The results determined by the above method are shown in Table 2.

In the table, regarding the one-time durability of UV agent shedding, 0.0. Those that increased were indicated as △, and those that increased considerably were indicated as ×. In other words, those with good durability are marked as ○, and those without are marked as ×.

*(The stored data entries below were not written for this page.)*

(** C22. In any run of a program with timers, from the construction of their service on,
    whatever it calls and whenever the reactor checks the timers: every wait that was
    started is pending in the timer queue or was completed, once; it was completed
    without error only after a check at which the clock had reached the expiry that its
    timer had when the wait was started, and else with [operation_aborted].  No call that
    is allowed fails or is undefined, nor is a check, which leaves no timer pending that
    has expired. *)
Theorem waits_complete_once (c : context W) (h : history)
    (Hc : context_ok c) (Hrun : reactor.shutdown_ (react c) = false)
    (Hq : reactor.timer_queues_ (react c) = [])
    (Hsteps : rtc timer_step (mkHistory (mkTimerObjects ∅ (construct_service k c)) [] [] []) h) :
  let ctx := service (objects h) in
  (exists q tagged,
     timer_queue_at k (react ctx) = Ret q /\ completed h = tagged.*1 /\
     (started h).*1 ≡ₚ (co_id <$> completed h) ++ timer_waiting q /\
     Forall (fun x => untag x ∈ started h /\ justified (readings h) x) tagged) /\
  (forall x, call_ok k x (objects h) -> exists n s', run_timer_call k x (objects h) = Ret (n, s')) /\
  (forall ops, exists done c',
     expire_timers ops ctx = Ret (ops ++ (user_op <$> done), c') /\ none_due k (read_clock ctx).1 c').
Proof.
  destruct (timer_runs_inv c h Hc Hrun Hq Hsteps) as (A & Hv & tagged & Hcs & Hst & Ht). intros ctx.
  destruct (sv_queue _ _ _ _ (tv_service _ _ _ _ Hv)) as (q & Eq & Hr & _). split; [|split].
  - exists q, tagged. split; [done|]. split; [done|]. split.
    + rewrite Hst, fmap_app, (pending_waiting q A Hr), Hcs, <- !list_fmap_compose. done.
    + apply Forall_forall. intros x Hx. rewrite Forall_forall in Ht. split; [|by apply Ht].
      rewrite Hst. apply elem_of_app. left. by apply list_elem_of_fmap_2.
  - intros x Hx. pose proof (timer_call_spec k [k] x _ A Hv Hx) as Hsp.
    destruct (spec_call _ x A) as [gone A']. destruct Hsp as (s' & E & _). eauto.
  - intros ops. destruct (expire_timers_ok k [k] ops ctx A (tv_service _ _ _ _ Hv))
      as (pre & due & post & c1 & E1 & _ & Hnone & Hone & _).
    destruct (Hone eq_refl) as [-> ->]. rewrite app_nil_r, app_nil_l, due_waits_completed in E1.
    by eexists _, c1.
Qed.
End Runs.

(** * An example *)

(** The first of two waits is cancelled, the second expires at the second check. *)
Definition ex_cancelled : timers Z := result (run_timer_call 1 (call_cancel_one 1) ex_two) ex_two.

Definition ex_check (s : timers Z) : list operation * timers Z :=
  match expire_timers [] (service s) with
  | Ret (ops, c) => (ops, set_service c s)
  | _ => ([], s)
  end.
Definition ex_early : timers Z := (ex_check ex_cancelled).2.
Definition ex_late : timers Z := (ex_check ex_early).2.

Definition ex_history : history :=
  mkHistory ex_late [(10%positive, 7); (11%positive, 7)]
    [mkCompletion 10 operation_aborted 0; mkCompletion 11 ec_success 0]
    [(read_clock (service ex_cancelled)).1; (read_clock (service ex_early)).1].

Lemma ex_steps :
  rtc (timer_step 1) (mkHistory (mkTimerObjects ∅ (construct_service 1 ex_reactor)) [] [] []) ex_history.
Proof.
  assert (call_ok 1 (call_cancel_one 1) ex_two) as Hc by timer_here.
  eapply rtc_l; [apply (step_call 1 (call_construct 1) None _ ex_idle []); by vm_compute|].
  eapply rtc_l; [apply (step_call 1 (call_expires_at 1 7) (Some 0) _ ex_set []);
    [split; [timer_here|by vm_compute]|by vm_compute..]|].
  eapply rtc_l; [apply (step_call 1 (call_async_wait 1 ex_first) None _ ex_one []);
    [split; [timer_here|by vm_compute]|by vm_compute..]|].
  eapply rtc_l; [apply (step_call 1 (call_async_wait 1 ex_second) None _ ex_two []);
    [split; [timer_here|by vm_compute]|by vm_compute..]|].
  eapply rtc_l; [apply (step_call 1 (call_cancel_one 1) (Some 1) _ ex_cancelled
    [mkCompletion 10 operation_aborted 0]); [exact Hc|by vm_compute..]|].
  eapply rtc_l; [apply (step_check 1 [] _ (service ex_early) []); by vm_compute|].
  eapply rtc_l; [apply (step_check 1 [] _ (service ex_late) [mkCompletion 11 ec_success 0]); by vm_compute|].
  match goal with |- rtc _ ?h _ => assert (h = ex_history) as -> by by vm_compute end. apply rtc_refl.
Qed.

Lemma waits_complete_once_witness :
  completed ex_history = [mkCompletion 10 operation_aborted 0; mkCompletion 11 ec_success 0] /\
  exists q, timer_queue_at 1 (react (service (objects ex_history))) = Ret q /\ timer_waiting q = [].
Proof.
  split; [done|].
  destruct (waits_complete_once 1 ex_reactor ex_history ex_reactor_ok eq_refl eq_refl ex_steps)
    as ((q & tagged & Eq & _ & E & _) & _).
  exists q. split; [exact Eq|]. apply Permutation_length in E. rewrite length_app, !length_fmap in E.
  change (length (started ex_history)) with 2%nat in E. change (length (completed ex_history)) with 2%nat in E.
  destruct (timer_waiting q) as [|x l]; [done|]. simpl in E. lia.
Defined.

21-Table 2 From Table 2, it can be seen that the samples subjected to dry heat treatment after applying the aqueous dispersion according to the present invention are more durable than the comparative examples. The unwashed sample of Comparative Example 8 has stronger fluorescence than the unwashed sample of Example 11, and the UV agent is more unevenly attached to the fibers in Comparative Example 8 than in Example 11. It was determined that it was.

22-

Claims (2)

[Claims] (1) Water-insoluble or poorly water-soluble ultraviolet absorber (A
) and the following nonionic surfactants (e) and (f) (e
): (f) −1: o ~ ] °1 (weight ratio) an aqueous dispersion containing an emulsifying dispersant (B) is applied to the thermoplastic synthetic fiber in the spinning process,
A method for treating thermoplastic synthetic fibers, which comprises then dry heat treatment at a temperature of 100° or higher. (2) A method for treating thermoplastic synthetic M fibers with an ultraviolet absorber according to claim (1), wherein (4) is a hydroxy-substituted be/siphenone ultraviolet absorber.